Environmental Stewardship Resources for the Local Church

            "God saw everything that He had made, and, indeed, it was very good."  The perfection of nature was set in motion, with all the beauty of a sunset, the power of a hurricane, the wonder of birth, the majesty of a redwood forest, and the complexities of an ant colony.  A divine eco-system, it functions in splendid harmony, capable of sustaining itself indefinitely, renewing, recreating, regenerating itself in a never-ending cycle of life and death.

But, what must God think of God's creation now?  Now that humankind has stomped into the midst of the garden, gouged chunks out of the earth to fulfill its appetite for energy, breathed toxins into the air as a by-product of technology, spat pollutants into the life-giving water supply, and stripped the land of its beauty, its resources, and its wildlife, sending our fragile ecological web spiraling out of control, destined for destruction.

God gave human beings "dominion" over the creation.  Dominion is defined as sovereignty or power.  In giving us sovereignty over the earth, did God intend for us to render it contaminated and depleted, incapable of sustaining life?  Does the sovereign destroy the kingdom?
As Christians and as the church, we must ask ourselves:  are we called to be "dominators" of the earth?  Or should we be "caretakers" in the garden?  Has God given us a license to plunder the creation?  Or are we called to earth stewardship?
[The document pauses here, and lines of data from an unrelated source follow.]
(** X18: [__repr__] identifies nickname and role: two accounts print
    the same if and only if they have the same nickname and the same role,
    whatever the nickname contains. *)
Theorem repr_identifies_nickname_and_role (u1 u2 : User) :
  __repr__ u1 = __repr__ u2 ↔ nickname u1 = nickname u2 ∧ role u1 = role u2.
Proof.
  split; [|intros [Hn Hr]; unfold __repr__; rewrite Hn, Hr; reflexivity].
  unfold __repr__. intros H.
  apply (f_equal list_ascii_of_string) in H.
  rewrite !list_ascii_of_append in H.
  apply app_inv_head in H.
  assert (Hrole : role u1 = role u2).
  { apply (f_equal (@rev ascii)) in H. rewrite !rev_app_distr in H.
    destruct (role u1), (role u2); try reflexivity;
      simpl in H; discriminate H. }
  split; [|exact Hrole].
  rewrite Hrole in H. apply app_inv_tail in H.
  apply list_ascii_of_string_inj. exact H.
Qed.

(** ** Sample runs of the properties above *)

Lemma sample_range :
  DATETIME_MIN ≤ clock sample_world + 900000000 ≤ DATETIME_MAX.
Proof. unfold DATETIME_MIN, DATETIME_MAX, MICROS_PER_SECOND. simpl. lia. Qed.

Lemma sample_issue :
  create_access_token sample_settings 0%nat (Some 900000000) sample_world
  = (Return sample_token, sample_world').
Proof.
  exact (create_access_token_eval sample_settings 0%nat (Some 900000000)
           sample_world "john.doe@example.com" "authenticated" 900000000
           eq_refl eq_refl sample_range).
Qed.

Lemma manager_issue :
  create_access_token sample_settings 0%nat (Some 900000000)
    (world_of (claims_of "manager@example.com" "Manager") 1700000000500000)
  = (Return (signed sample_settings
               (token_payload "manager@example.com" "Manager" 1700000900)),
     alloc 1%nat
       (encoded_claims "manager@example.com" "Manager" 1700000900500000)
       (world_of (claims_of "manager@example.com" "Manager") 1700000000500000)).
Proof.
  exact (create_access_token_eval sample_settings 0%nat (Some 900000000)
           (world_of (claims_of "manager@example.com" "Manager")
              1700000000500000)
           "manager@example.com" "Manager" 900000000
           eq_refl eq_refl sample_range).
Qed.
(** * ConferenceInstanceRepository: relational model and verified contract

    A shallow embedding of
    [frontend_developing/repositories/conference_instance_repository.py].

    The repository class wraps a SQLAlchemy session. Tables are lists of rows
    (the list order is the engine's scan order), every query of the source is
    written as the relational expression it renders to, and the methods run
    in a state-and-exception monad over the session. *)

From Stdlib Require Import ZArith Sorted Permutation.
From stdpp Require Import base tactics option list gmap strings.

Open Scope Z_scope.

(** ** Values and mapped classes *)

(** A Python scalar handed to a column: [None], an [int] or a [str]. *)
Inductive value :=
  | VNone
  | VInt (z : Z)
  | VStr (s : string).

#[global] Instance value_eq_dec : EqDecision value.
Proof. solve_decision. Defined.

(** Modelled from the spec: the mapped classes of [models.py], which is not
    part of the sources. Section 3 of the specification gives their columns:
    a Conference has the identity [conference_id] and a [name]. *)
Module Conference.
Record t := mk { conference_id : string; name : string }.
#[global] Instance eq_dec : EqDecision t.
Proof. solve_decision. Defined.
End Conference.

(** Modelled from the spec: a ConferenceInstance has the identity
    [instance_id], the foreign key [conference_id], the denormalised
    [conference_name], an integer [year], and [attrs], the additional
    attributes supplied at upsert time. [conference_name] holds a [value]
    because [setattr] may store any Python scalar in it. *)
Module ConferenceInstance.
Record t := mk {
  instance_id : Z;
  conference_id : string;
  conference_name : value;
  year : Z;
  attrs : gmap string value
}.
#[global] Instance eq_dec : EqDecision t.
Proof. solve_decision. Defined.
End ConferenceInstance.

(** Modelled from the spec: a Paper belongs to an instance via
    [instance_id]; [paper_id] is the column the source counts. *)
Module Paper.
Record t := mk { paper_id : Z; instance_id : Z }.
#[global] Instance eq_dec : EqDecision t.
Proof. solve_decision. Defined.
End Paper.

(** Modelled from the spec: a Session belongs to an instance via
    [instance_id] and carries its speaker relation [speaker_to_session]. *)
Module Session.
Record t := mk {
  session_id : Z;
  instance_id : Z;
  speaker_to_session : list Z
}.
#[global] Instance eq_dec : EqDecision t.
Proof. solve_decision. Defined.
End Session.

(** The four tables the repository touches. *)
Record database := mk_database {
  conferences : list Conference.t;
  instances : list ConferenceInstance.t;
  papers : list Paper.t;
  sessions : list Session.t
}.

(** ** Exceptions *)

(** The subclasses of [Exception] that occur: the two Python raises of
    [upsert] and whatever the engine raises while it executes a statement. *)
Inductive exn :=
  | ValueError (msg : string)
  | TypeError (msg : string)
  | SQLAlchemyError (msg : string).

(** [str(e)] *)
Definition str (e : exn) : string :=
  match e with
  | ValueError msg | TypeError msg | SQLAlchemyError msg => msg
  end.

(** ** The session *)

(** [self.session]: the rows as committed, the number of commits issued, the
    engine's answers to the statements still to come ([Some e]: the next
    execution raises [e]; [None] or an exhausted list: it succeeds), and the
    lines printed so far. *)
Record session := mk_session {
  store : database;
  commits : nat;
  faults : list (option exn);
  stdout : list string
}.

Inductive outcome (A : Type) :=
  | Return (a : A)
  | Raise (e : exn).
Arguments Return {A} a.
Arguments Raise {A} e.

(** Computations over the session that either return or raise. *)
Definition M (A : Type) : Type := session → outcome A * session.

#[global] Instance M_ret : MRet M := λ A a s, (Return a, s).
#[global] Instance M_bind : MBind M := λ A B f m s,
  match m s with
  | (Return a, s') => f a s'
  | (Raise e, s') => (Raise e, s')
  end.

Definition raise {A} (e : exn) : M A := λ s, (Raise e, s).

(** [try: body except Exception as e: handler e] *)
Definition try_except {A} (body : M A) (handler : exn → M A) : M A := λ s,
  match body s with
  | (Return a, s') => (Return a, s')
  | (Raise e, s') => handler e s'
  end.

(** [print(line)] *)
Definition print (line : string) : M unit := λ s,
  (Return (), mk_session (store s) (commits s) (faults s) (stdout s ++ [line])).

(** The engine takes its next answer from [faults]. *)
Definition next_fault (s : session) : option exn :=
  match faults s with
  | Some e :: _ => Some e
  | _ => None
  end.

Definition consume_fault (s : session) : session :=
  mk_session (store s) (commits s) (tail (faults s)) (stdout s).

(** [query.all()]: execute [q] against the rows and fetch every result. *)
Definition all {A} (q : database → list A) : M (list A) := λ s,
  match next_fault s with
  | Some e => (Raise e, consume_fault s)
  | None => (Return (q (store s)), consume_fault s)
  end.

(** [query.first()]: execute [q] and fetch the first result, or [None]. *)
Definition first {A} (q : database → list A) : M (option A) := λ s,
  match next_fault s with
  | Some e => (Raise e, consume_fault s)
  | None => (Return (head (q (store s))), consume_fault s)
  end.

(** ** Relational operators *)

(** [ORDER BY]: a stable insertion sort by the order [le]. *)
Fixpoint insert_by {A} (le : A → A → bool) (x : A) (l : list A) : list A :=
  match l with
  | [] => [x]
  | y :: l' => if le x y then x :: l else y :: insert_by le x l'
  end.

Definition order_by {A} (le : A → A → bool) (l : list A) : list A :=
  foldr (insert_by le) [] l.

(** [DISTINCT] *)
Definition distinct {A} `{EqDecision A} (l : list A) : list A := remove_dups l.

(** [GROUP BY key] with the aggregate [count(col)]: one row per distinct key,
    with the number of rows of its group whose counted column is not NULL. *)
Definition group_count {R K} `{EqDecision K}
    (key : R → K) (not_null : R → bool) (rows : list R) : list (K * nat) :=
  (λ k, (k, length (filter (λ r, key r = k ∧ not_null r = true) rows)))
    <$> distinct (key <$> rows).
"The earth is the Lord's and the fullness thereof, the world and those who dwell therein; for God has founded it upon the seas, and established it upon the rivers."
Psalm 24:1-2

            Over and over, the Psalmist delights in praising God's handiwork.  There is no question that the majesty of creation is God's doing and that we are but recipients of a gift that requires only that we cherish it.